The Skull and Bones kit allows this shortcoming to be corrected to some degree by splitting the feeds to top and bottom speakers. Doing this involves cutting or separating the speaker wires in the backbox and attaching them to new IDC connectors, which are supplied in the kit. What’s not supplied is an IDC insertion tool which you really need to properly attach the wires to the new connectors, although you can make a decent attempt with a small flat-blade screwdriver (which is what we did).

The audio controller board with the two new speaker connectors at the bottom
The audio controller board with the two new speaker connectors at the bottom

The final connection for the backbox board is for the LED strips which simply plug into the power driver board.

We checked and re-checked. As far as we could tell, everything was connected correctly. It was time to put peel the protective film from the front of the translite, put it in its frame behind the glass, close the game up, switch it on and see what happens.

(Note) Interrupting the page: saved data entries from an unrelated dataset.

Definition bind {S A B : Type} (m : M S A) (k : A -> M S B) : M S B :=
  fun w =>
    match m w with
    | (Ok a, w') => k a w'
    | (Raised e, w') => (Raised e, w')
    end.

Notation "x <- m ;; k" := (bind m (fun x => k))
  (at level 61, m at next level, right associativity).

(* ================================================================= *)
(** ** [re.fullmatch] for patterns made of repeated character classes *)

Module Re.

(** A character class such as [[a-zA-Z0-9]]: a list of inclusive ranges. *)
Definition char_class := list (ascii * ascii).

(** [cls{n}] *)
Inductive item : Type :=
| Repeat (cls : char_class) (n : nat).

Definition pattern := list item.

Definition in_range (c : ascii) (r : ascii * ascii) : bool :=
  (nat_of_ascii (fst r) <=? nat_of_ascii c)%nat
  && (nat_of_ascii c <=? nat_of_ascii (snd r))%nat.

Definition in_class (cls : char_class) (c : ascii) : bool :=
  existsb (in_range c) cls.

(** Consume exactly [n] characters of the class; the rest of the subject. *)
Fixpoint match_repeat (cls : char_class) (n : nat) (s : string) : option string :=
  match n with
  | O => Some s
  | S n' =>
      match s with
      | EmptyString => None
      | String c rest => if in_class cls c then match_repeat cls n' rest else None
      end
  end.
(** On an identifier of eleven characters the checksum is the one the
    design document describes. *)
Lemma calculate_checksum_11 (s : string) :
  String.length s = 11%nat ->
  calculate_checksum s = Some (spec_checksum s).
Proof.
  intros Hlen. unfold calculate_checksum, spec_checksum.
  rewrite Hlen. cbn [Nat.eqb negb].
  unfold Sha256.hexdigest, Sha256.digest.
  set (st := Sha256.hash (encode_utf8 s)).
  pose proof (word_bytes_range (Sha256.ha st)) as Hr.
  unfold Sha256.word_bytes in *.
  cbn [app firstn].
  inversion Hr as [|? ? R0 Hr1]; subst.
  inversion Hr1 as [|? ? R1 Hr2]; subst.
  inversion Hr2 as [|? ? R2 Hr3]; subst.
  inversion Hr3 as [|? ? R3 _]; subst.
  now rewrite checksum_loop_bytes.
Qed.

Lemma spec_checksum_shape (s : string) :
  String.length (spec_checksum s) = 4%nat
  /\ forall_chars in_charset (spec_checksum s) = true.
Proof.
  unfold spec_checksum, Sha256.digest, Sha256.word_bytes.
  cbn [app firstn map string_of_list_ascii String.length forall_chars].
  split; [reflexivity|].
  now rewrite !(proj2 (symbol_of_byte_spec _)).
Qed.

Lemma in_charset_not_hyphen (c : ascii) :
  in_charset c = true -> Ascii.eqb c "-" = false.
Proof.
  intros H. destruct (Ascii.eqb c "-") eqn:E; [|reflexivity].
  apply Ascii.eqb_eq in E. subst. discriminate H.
Qed.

Shiver me timbers.  It works!
Shiver me timbers. It works!

To say we were surprised when it powered, booted and launched into attract mode without any apparent issues is a gross understatement. Obviously, things should just work when you follow the instructions, but they rarely do. You forget to reattach one of the connectors or make some other basic error, but not this time.

The instruction card for Skull and Bones
The instruction card for Skull and Bones

As with any PC-based pinball, there is a boot-up period of around 30 seconds before the operating system and code have fully loaded and the game can enter attract mode.

When first powered up, the Ubuntu operating system has to load, followed by the game code
When first powered up, the Ubuntu operating system has to load, followed by the game code

With the game running, it was time to put away the tools, stash the old boards, clean up the debris and play a few games.

SOFTWARE

Of course, the point of replacing the machines electronic hardware is to be able to play the new Skull & Bones software and enjoy the new ruleset together with all the opportunities for enhanced audio and video.

Before we get into that though, it’s worth pointing out that the original Black Rose game code, dot matrix displays, music tracks and sound calls are all included with the Skull & Bones conversion kit.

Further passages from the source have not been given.